We first spoke in depth over the phone last January, in between his busy schedule as a nurse, and trying to finish his dissertation. A sweet and funny man, the same age as my husband, Chris, he explained reasonably yet passionately the vital importance of shining a light on his native land and the most marginalized of abuse victims.
“They knowingly send these predators to prey on these innocent victims, who are powerless to fight back. It’s risky to speak out. The control they have is like slavery all over again. You’re only free when you speak up, but the price of speaking is very high,” he said.

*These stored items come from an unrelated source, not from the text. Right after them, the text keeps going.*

(* ===== verification/GoRuntime.v ===== *)
(** * The Go runtime: map iteration, [sort.Slice], [time]

    Go fixes neither the order in which [range] visits a map nor the order in
    which [sort.Slice] leaves elements that compare equal.  Both choices are a
    [GoRuntime]: the operations that depend on them take one, and their
    theorems hold for every one.  [stable_runtime] is a concrete choice. *)
From S2P Require Import Prelude GoStrings.

Open Scope Z_scope.

(** ** Comparators *)
Record StrictWeak {A} (less : A → A → bool) : Prop := {
  sw_irrefl x : less x x = false;
  sw_trans x y z : less x y = true → less y z = true → less x z = true;
  sw_neg x y z : less x y = false → less y z = false → less x z = false;
}.

(** Comparators that compare an integer key, ascending or descending. *)
Lemma strict_weak_key {A} (key : A → Z) : StrictWeak (λ x y, key x <? key y).
Proof. split; lia. Qed.
Lemma strict_weak_key_desc {A} (key : A → Z) : StrictWeak (λ x y, key y <? key x).
Proof. split; lia. Qed.
#[export] Hint Resolve strict_weak_key strict_weak_key_desc : go.

Class GoRuntime := {
  (** [for k, v := range m] *)
  map_range {K} {HE : EqDecision K} {HC : Countable K} {V} : gmap K V → list (K * V);
  map_range_perm {K} {HE : EqDecision K} {HC : Countable K} {V} (m : gmap K V) :
    map_range m ≡ₚ map_to_list m;
  (** [sort.Slice(l, less)] *)
  sort_slice {A} : (A → A → bool) → list A → list A;
  sort_slice_perm {A} (less : A → A → bool) l : sort_slice less l ≡ₚ l;
  sort_slice_sorted {A} (less : A → A → bool) l :
    StrictWeak less → StronglySorted (λ x y, less y x = false) (sort_slice less l);
}.

(** ** A concrete runtime: insertion sort, and the map's canonical order *)
Section insertion.
Context {A} (less : A → A → bool).

Fixpoint insert_sorted (x : A) (l : list A) : list A :=
  match l with
  | [] => [x]
  | y :: l' => if less y x then y :: insert_sorted x l' else x :: l
  end.

Definition insertion_sort (l : list A) : list A := foldr insert_sorted [] l.

Lemma insert_sorted_perm x l : insert_sorted x l ≡ₚ x :: l.
Proof.
  induction l as [|y l IH]; simpl; [done|]. split_if; [|done].
  rewrite IH. by constructor.
Qed.

Lemma insertion_sort_perm l : insertion_sort l ≡ₚ l.
Proof. induction l as [|x l IH]; simpl; [done|]. by rewrite insert_sorted_perm, IH. Qed.

Lemma insert_sorted_sorted x l :
  StrictWeak less →
  StronglySorted (λ x y, less y x = false) l →
  StronglySorted (λ x y, less y x = false) (insert_sorted x l).
Proof.
  intros [Hirr Htr Hneg]. induction 1 as [|y l Hl IH Hy]; simpl; [by repeat constructor|].
  destruct (less y x) eqn:E.
  - constructor; [done|]. rewrite insert_sorted_perm. constructor; [|done].
    destruct (less x y) eqn:E'; [|done]. pose proof (Htr x y x E' E) as Hx. by rewrite Hirr in Hx.
  - constructor; [by constructor|]. constructor; [done|].
    eapply Forall_impl; [apply Hy|]. intros z Hz. by apply (Hneg z y x).
Qed.

Lemma insertion_sort_sorted l :
  StrictWeak less → StronglySorted (λ x y, less y x = false) (insertion_sort l).
Proof. intros. induction l; simpl; [constructor|]. by apply insert_sorted_sorted. Qed.
End insertion.

Definition stable_runtime : GoRuntime := {|
  map_range K _ _ V m := map_to_list m;
  map_range_perm K _ _ V m := reflexivity _;
  sort_slice A less l := insertion_sort less l;
  sort_slice_perm A less l := insertion_sort_perm less l;
  sort_slice_sorted A less l H := insertion_sort_sorted less l H;
|}.

(** The same sort, visiting maps in the opposite order. *)
Program Definition reversed_runtime : GoRuntime := {|
  map_range K _ _ V m := reverse (map_to_list m);
  sort_slice A less l := insertion_sort less l;
  sort_slice_perm A less l := insertion_sort_perm less l;
  sort_slice_sorted A less l H := insertion_sort_sorted less l H;
|}.
Next Obligation. intros K HE HC V m. apply reverse_Permutation. Qed.

(** Consequences used by the components. *)
Section laws.
Context `{GoRuntime}.

Lemma elem_of_map_range `{Countable K} {V} (m : gmap K V) k v : (k, v) ∈ map_range m ↔ m !! k = Some v.
Proof. rewrite map_range_perm. apply elem_of_map_to_list. Qed.

Lemma NoDup_map_range_fst `{Countable K} {V} (m : gmap K V) : NoDup (map_range m).*1.
Proof. rewrite map_range_perm. apply NoDup_fst_map_to_list. Qed.

Lemma length_map_range `{Countable K} {V} (m : gmap K V) : length (map_range m) = size m.
Proof. rewrite map_range_perm. apply length_map_to_list. Qed.

Lemma length_sort_slice {A} (less : A → A → bool) l : length (sort_slice less l) = length l.
Proof. by rewrite sort_slice_perm. Qed.

Lemma elem_of_sort_slice {A} (less : A → A → bool) l x : x ∈ sort_slice less l ↔ x ∈ l.
Proof. by rewrite sort_slice_perm. Qed.
End laws.

Lemma NoDup_fst_filter {A B} (P : A * B → Prop) `{∀ x, Decision (P x)} (l : list (A * B)) :
  NoDup l.*1 → NoDup (filter P l).*1.
Proof.
  induction l as [|x l IH]; simpl; [done|]. intros [Hx Hl]%NoDup_cons.
  rewrite filter_cons. case_decide; simpl; [|auto]. apply NoDup_cons. split; [|auto].
  intros (y & E & [_ Hy]%list_elem_of_filter)%list_elem_of_fmap.
  apply Hx. rewrite E. by apply list_elem_of_fmap_2.
Qed.

(** The first [n] elements of a sorted list come before all others. *)
Lemma StronglySorted_take_drop {A} (R : A → A → Prop) n l x y :
  StronglySorted R l → x ∈ take n l → y ∈ drop n l → R x y.
Proof.
  intros Hs Hx Hy. rewrite <- (take_drop n l) in Hs.
  revert Hs Hx. generalize (take n l) as k. induction k as [|z k IH]; [set_solver|].
  simpl. intros [Hs Hz]%StronglySorted_inv [->|Hx]%elem_of_cons; [|by apply IH].
  rewrite Forall_forall in Hz. apply Hz. set_solver.
Qed.

(** ** [time]

    A [time.Time] is a number of nanoseconds since Go's zero time
    (0001-01-01T00:00:00Z); a [time.Duration] is an int64 of nanoseconds. *)
Abbreviation time := Z.
Abbreviation duration := Z.

Definition Millisecond : duration := 1000000.
Definition Second : duration := 1000 * Millisecond.
Definition Minute : duration := 60 * Second.
Definition Hour : duration := 60 * Minute.

Definition is_zero (t : time) : bool := t =? 0.
Definition before (t u : time) : bool := t <? u.
Definition after (t u : time) : bool := u <? t.
Definition time_add (t : time) (d : duration) : time := t + d.
(** [t.Sub(u)] saturates at the int64 bounds. *)
Definition time_sub (t u : time) : duration := Z.max int64_min (Z.min int64_max (t - u)).

(** Seconds between the zero time and the Unix epoch; [t.UnixNano()]. *)
Definition unix_epoch : time := 62135596800 * Second.
Definition unix_nano (t : time) : Z := wrap64 (t - unix_epoch).

(** Times [encoding/json] can write: years 0 to 9999. *)
Definition json_time_ok (t : time) : bool :=
  (- 366 * 24 * Hour <=? t) && (t <? 3652059 * 24 * Hour).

Although I have no idea what it’s like to be targeted for my skin, I do know what it’s like to be discounted for my sex, in society and religion, which is one of the primary reasons I left the Catholic Church, after being confirmed as a teenager. In 2020 America, despite fighting tooth and nail for suffrage a century ago, a topic also glossed over in the history books, women are still not equal to their male counterparts, starting with their paychecks. I write this on Juneteenth, a holiday I never knew existed until a few years ago, and only now am getting a more clear understanding of, for it was not even mentioned in those same history books. Needless to say, it was obviously a bit impulsive, if not incredibly naive, to immediately say yes when Benja asked if he could obtain financing, I would accompany him to follow the story to Congo. Although Chris supports my clergy abuse investigation wholeheartedly, despite the fact it doesn’t garner any kind of paycheck, he shot down the idea of such a trip, considering he could hear Benja on speakerphone describing the potential dangers I might face. In my earnest desire to give voice to the voiceless, it didn’t initially dawn on me that I could now be the target of race, and a victim of physical and sexual violence due to my skin color. Talk about white privilege.
Although the pandemic has put so many things on hold, Benja and I have spoken a few more times since, and I remain committed to the project, while we try to find someone with the affluence to aid us in seeing it to fruition. For a Cape Cod freelance writer, already struggling to make ends meet, it’s even more challenging now to pursue my passion in our pandemic world. In our most recent Facebook exchanges, Benja candidly discussed his own far more serious challenges – as someone who is fighting both of the aforementioned battles – saving lives from Covid while also living with racial inequality. In a moment of vulnerability, he shared his despair, while I apologized for my race.
“Don’t take it that way. You are a link of hope. We all need a hopeful outlook,” he wrote.